On Monday August 12, the Federal Communications Commission (FCC) Enforcement Bureau issued a Memorandum Opinion and Order in MAW Communications, Inc. v. PPL Electric Utilities Corp., finding that PPL had unlawfully denied access to PPL poles located in the City of Lancaster, Pennsylvania. DWT filed the denial of access complaint in February 2019 on behalf of MAW
Communications seeking an order requiring PPL to process MAW’s pending pole attachment applications under the FCC’s new complaint procedures, which require the FCC to act on an access complaint within 180 days.
The applications were filed in connection with MAW’s partnership with the City of Lancaster to rebuild the City’s fiber network, known as LanCity Connect. At present, LanCity Connect has between 250 and 300 customers. MAW is a family-owned and operated telecommunications provider based in Reading, Pennsylvania providing service to Berks and Lancaster counties over its network of 4,500 strand miles of fiber.
PPL Ordered to Process Applications
The Order finds that PPL violated Section 224(f) and FCC rule 1.1403(a), and orders PPL to respond to MAW’s 142 long-pending applications, covering approximately 1,000 attachments, under the newly effective (as of May 20, 2019) pole attachment timeframes, which the FCC deems to have started running on the date the order was issued. MAW had attached its facilities as part of a rebuild of Lancaster’s municipal broadband offering using the attachment locations previously occupied by the city.
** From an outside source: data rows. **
(** Plex numbers the points of a mesh stratum by stratum: the top stratum
    (cells) first, then the vertices, then the strata in between from the
    higher to the lower. *)
Definition depthOrder (top : nat) : list nat :=
  match top with
  | O => [O]
  | S _ => top :: O :: reverse (seq 1 (top - 1))
  end.

(** [DMPlexFilter] followed by [DMPlexGetSubpointIS]: the sub-mesh made of
    the points carrying [value] and of their closures.  Entry [i] of the
    result is the point of the parent mesh that sub-mesh point [i] stands
    for; the index set covers the whole chart of the sub-mesh. *)
Definition subpoints (m : DMPlex) (l : gmap Z (gset Z)) (value : Z) : list Z :=
  let s := closureOfSet m (stratum l value) in
  match topDepth m s (length (depthStrata m)) with
  | None => []
  | Some top => flat_map (pointsAtDepth m s) (depthOrder top)
  end.

(** Position of a parent point in the sub-mesh numbering. *)
Fixpoint indexOf (p : Z) (l : list Z) : option Z :=
  match l with
  | [] => None
  | q :: l' => if Z.eqb p q then Some 0 else Z.succ <$> indexOf p l'
  end.

(** First sub-mesh point of depth [d] when the strata are laid out in
    [order]. *)
Fixpoint startOf (size : nat -> Z) (d : nat) (order : list nat) : Z :=
  match order with
  | [] => 0
  | e :: rest => if Nat.eqb e d then 0 else size e + startOf size d rest
  end.

(** Strata of the sub-mesh, by depth, in the numbering above. *)
Definition subStrata (m : DMPlex) (l : gmap Z (gset Z)) (value : Z) : list (Z * Z) :=
  let s := closureOfSet m (stratum l value) in
  match topDepth m s (length (depthStrata m)) with
  | None => []
  | Some top =>
      let size d := Z.of_nat (length (pointsAtDepth m s d)) in
      let start d := startOf size d (depthOrder top) in
      map (fun d => (start d, start d + size d)) (seq 0 (S top))
  end.

Definition subPlex (m : DMPlex) (l : gmap Z (gset Z)) (value : Z) : DMPlex :=
  let sub := subpoints m l value in
  {| dimension := dimension m;
     depthStrata := subStrata m l value;
     cone := fun i =>
       match sub !! Z.to_nat i with
       | Some p => if Z.ltb i 0 then [] else omap (fun q => indexOf q sub) (cone m p)
       | None => []
       end |}.

(** The depth of a point: the first stratum that holds it. *)
Definition depthOf (m : DMPlex) (p : Z) : option nat :=
  fst <$> list_find (fun r => inRange r p = true) (depthStrata m).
Prior to DWT’s engagement, PPL sued MAW in county court alleging breach of contract and had obtained preliminary injunctive relief in the form of an order requiring MAW to file applications for all attachments PPL claimed were unauthorized, permitting PPL to remove existing attachments, and preventing MAW from attaching to PPL’s poles or accessing existing attachments without consent.
MAW promptly submitted applications for all of the attachments. Nevertheless, under cover of the court order, PPL refused to process the applications (citing a payment dispute between the parties), began dismantling MAW’s network, and denied multiple requests by MAW to perform maintenance on its attached facilities.
Key Takeaways from the Decision
- The Order finds that PPL did not rebut MAW’s prima facie showing that it is a telecommunications carrier (MAW’s CPCN), finding PPL’s assertion that it was not providing telecommunications service because MAW’s Lancaster project website describes the service as a “Community-Based Broadband Solution,” without further evidence from PPL, was insufficient.
- The Order reaffirmed the Kansas City Cable Partners holding that a denial cannot be based on nonpayment of disputed charges and went on to reject PPL’s claim that MAW had to remove all of its alleged unauthorized attachments (for which applications had since been filed) as part of a “holistic solution.”
- The ruling stated “The reasons PPL has offered for this refusal [of access]—MAW’s failure to pay past charges or escrow amounts or to present a ‘holistic solution’ to disputed matters—run afoul of section 224(f) of the Act and rule 1.1403(a), which permit a denial of access for reasons of insufficient capacity, safety, reliability, and generally applicable engineering purposes, but not simply for nonpayment of a disputed claim,” and “PPL is obligated to process MAW’s applications in accordance with the requirements of rule 1.1403, regardless of whether they contribute to a ‘holistic solution’ in PPL’s view.”
- Significantly, the Commission found the FCC’s new pole attachment time frames, including the one touch make-ready rules, displace the terms of the parties’ existing agreement.
- This decision will be helpful to other attachers as there had been some question as to whether pole owners would agree that the new rules would trump less favorable terms in existing contracts.